Following his grand departure from prêt-a-porter as we know it, Jean Paul Gaultier wanted to treat us to a couture collection to covet. 63 pieces along, that he certainly did. Drifting between the couture that we are accustomed to from the designer and the more everyday pieces, Gaultier gave us yet another show that not only somewhat acted as a retrospective of his design demonism over the years, but attested to his passion for the industry that made him. Putting his name to all the fairytale couture that we expect from the fantasy designer, our favourite contemporary Français design icon got a little sentimental this for Spring and went bridal with the majority of the looks.

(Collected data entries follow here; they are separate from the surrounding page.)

(** * certbot-azure: the Azure DNS authenticator's record manager

    A shallow embedding of [_AzureClient] from [certbot_azure/dns_azure.py]:
    zone discovery ([_find_managed_zone]), [add_txt_record] and
    [del_txt_record], together with the Python string and list primitives
    they rely on ([str.split], [str.join], negative-stop slicing).

    The remote DNS management service is external.  It is represented by a
    record of responses ([DnsManagementClient]); every function of the
    client runs in a small monad that collects the remote calls and the log
    lines it performs and ends either with a value or with a raised
    exception. *)

From Stdlib Require Import String Ascii List ZArith Lia Bool Arith Sorted.
Import ListNotations.

Local Open Scope string_scope.
Local Open Scope list_scope.

Set Implicit Arguments.

(* ================================================================== *)
(** ** Python string and list primitives *)
(* ================================================================== *)

Module Py.

(** [s.split(sep)] for a one-character separator: cuts at every
    occurrence, never returns the empty list ([''.split('.') == ['']]). *)
Fixpoint split (sep : ascii) (s : string) : list string :=
  match s with
  | EmptyString => [EmptyString]
  | String c s' =>
      if Ascii.eqb c sep then EmptyString :: split sep s'
      else match split sep s' with
           | piece :: rest => String c piece :: rest
           | [] => [String c EmptyString]
           end
  end.

(** [sep.join(pieces)]. *)
Fixpoint join (sep : string) (pieces : list string) : string :=
  match pieces with
  | [] => EmptyString
  | [p] => p
  | p :: rest => p ++ sep ++ join sep rest
  end.

(** Index normalisation of a slice bound, as CPython's
    [PySlice_AdjustIndices] does for a positive step: a negative bound
    counts from the end, and the outcome is clamped to [0, len]. *)
Definition adjust_index (len : nat) (i : Z) : nat :=
  let n := Z.of_nat len in
  let i' := if (i <? 0)%Z then (i + n)%Z else i in
  if (i' <? 0)%Z then 0
  else if (n <? i')%Z then len
  else Z.to_nat i'.

(** [l[start:stop]]. *)
Definition slice {A : Type} (l : list A) (start stop : Z) : list A :=
  let lo := adjust_index (length l) start in
  let hi := adjust_index (length l) stop in
  firstn (hi - lo) (skipn lo l).

(** [x in l] for a list of strings. *)
Definition contains (l : list string) (x : string) : bool :=
  existsb (String.eqb x) l.

(** [len(l)] as a Python integer. *)
Definition len {A : Type} (l : list A) : Z := Z.of_nat (length l).

End Py.

(* ================================================================== *)
(** ** Data model *)
(* ================================================================== *)

(** [azure.mgmt.dns.models.TxtRecord]: one TXT entry; its [value] is a list
    of strings. *)
Record TxtRecord : Type := mkTxtRecord { value : list string }.

(** [azure.mgmt.dns.models.RecordSet], restricted to the two fields the
    client reads or writes. *)
Record RecordSet : Type := mkRecordSet {
  ttl : Z;
  txt_records : list TxtRecord
}.

(** Arguments handed to [str.format]. *)
Inductive pyval : Type :=
| VStr (s : string)
| VStrList (l : list string).

(** A message built by [template.format(args)], kept unrendered. *)
Record message : Type := Format {
  template : string;
  format_args : list pyval
}.

(** The exception classes the module distinguishes.  [CloudError] is
    [msrestazure.azure_exceptions.CloudError]; [ResourceNotFoundError] is
    [azure.core.exceptions.ResourceNotFoundError]; [PluginError] is
    [certbot.errors.PluginError]; [OtherError] stands for an instance of any
    class that is none of these (and no subclass of them).  The string
    carried by a remote error is its [str()]. *)
Inductive exn : Type :=
| CloudError (text : string)
| ResourceNotFoundError (text : string)
| StopIteration
| PluginError (msg : message)
| OtherError (cls : string) (text : string).

Inductive level : Type := WARNING | ERROR.

(** What a run does to the outside world, in order. *)
Inductive event : Type :=
| ZonesList
| RecordSetsGet (resource_group zone name rtype : string)
| RecordSetsCreateOrUpdate (resource_group zone name rtype : string)
                           (record : RecordSet)
| RecordSetsDelete (resource_group zone name rtype : string)
| Log (lvl : level) (fmt : string) (e : exn).

(** One answer of the zone pager to [__next__]: an item (of which only
    [.name] is read) or a raised exception.  Past the end of the list the
    pager raises [StopIteration]. *)
Inductive pager_step : Type :=
| Yield (name : string)
| Fail (e : exn).

Definition pager : Type := list pager_step.

(** The remote service as seen through [self.dns_client]: what each
    operation answers.  [zones.list()] itself is lazy and returns the
    pager; requests happen while the pager is iterated. *)
Record DnsManagementClient : Type := mkDnsClient {
  zones_list : pager;
  record_sets_get : string -> string -> string -> string -> exn + RecordSet;
  record_sets_create_or_update :
    string -> string -> string -> string -> RecordSet -> exn + unit;
  record_sets_delete : string -> string -> string -> string -> exn + unit
}.

Record _AzureClient : Type := mkAzureClient {
  resource_group : string;
  dns_client : DnsManagementClient
}.

(* ================================================================== *)
(** ** The effect monad: a trace of events and a result or an exception *)
(* ================================================================== *)

Definition M (A : Type) : Type := (list event * (exn + A))%type.

Definition ret {A : Type} (a : A) : M A := ([], inr a).

Definition raise {A : Type} (e : exn) : M A := ([], inl e).

Definition bind {A B : Type} (m : M A) (k : A -> M B) : M B :=
  match m with
  | (t, inl e) => (t, inl e)
  | (t, inr a) => let (t', r) := k a in (t ++ t', r)
  end.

Making asymmetrical design seem just right and draping models in fragrant bouquets, the now exclusive courtier stuck to the softest most harmless aesthetics for the entirety but made sure to stick in the usual mildly transgressive glitz and glam that we thank him for. Anne Cleveland, all but one of the last modern beacons of fabulosity in the modern industry amped up the Gaultier appeal by turning dramatic snakeprint shifts into theatrical gestures, gripping onto the threads that tell the tale of what Gaultier is really about.
The exoticism of snakeskin became a recurring theme this couture season and, quite oddly enough, was cast aside a pure pan-like motif, all leafy, green and lush. Think a scantily clad Naomi Campbell littered only with Adam and Eve leaves if you need the full picture.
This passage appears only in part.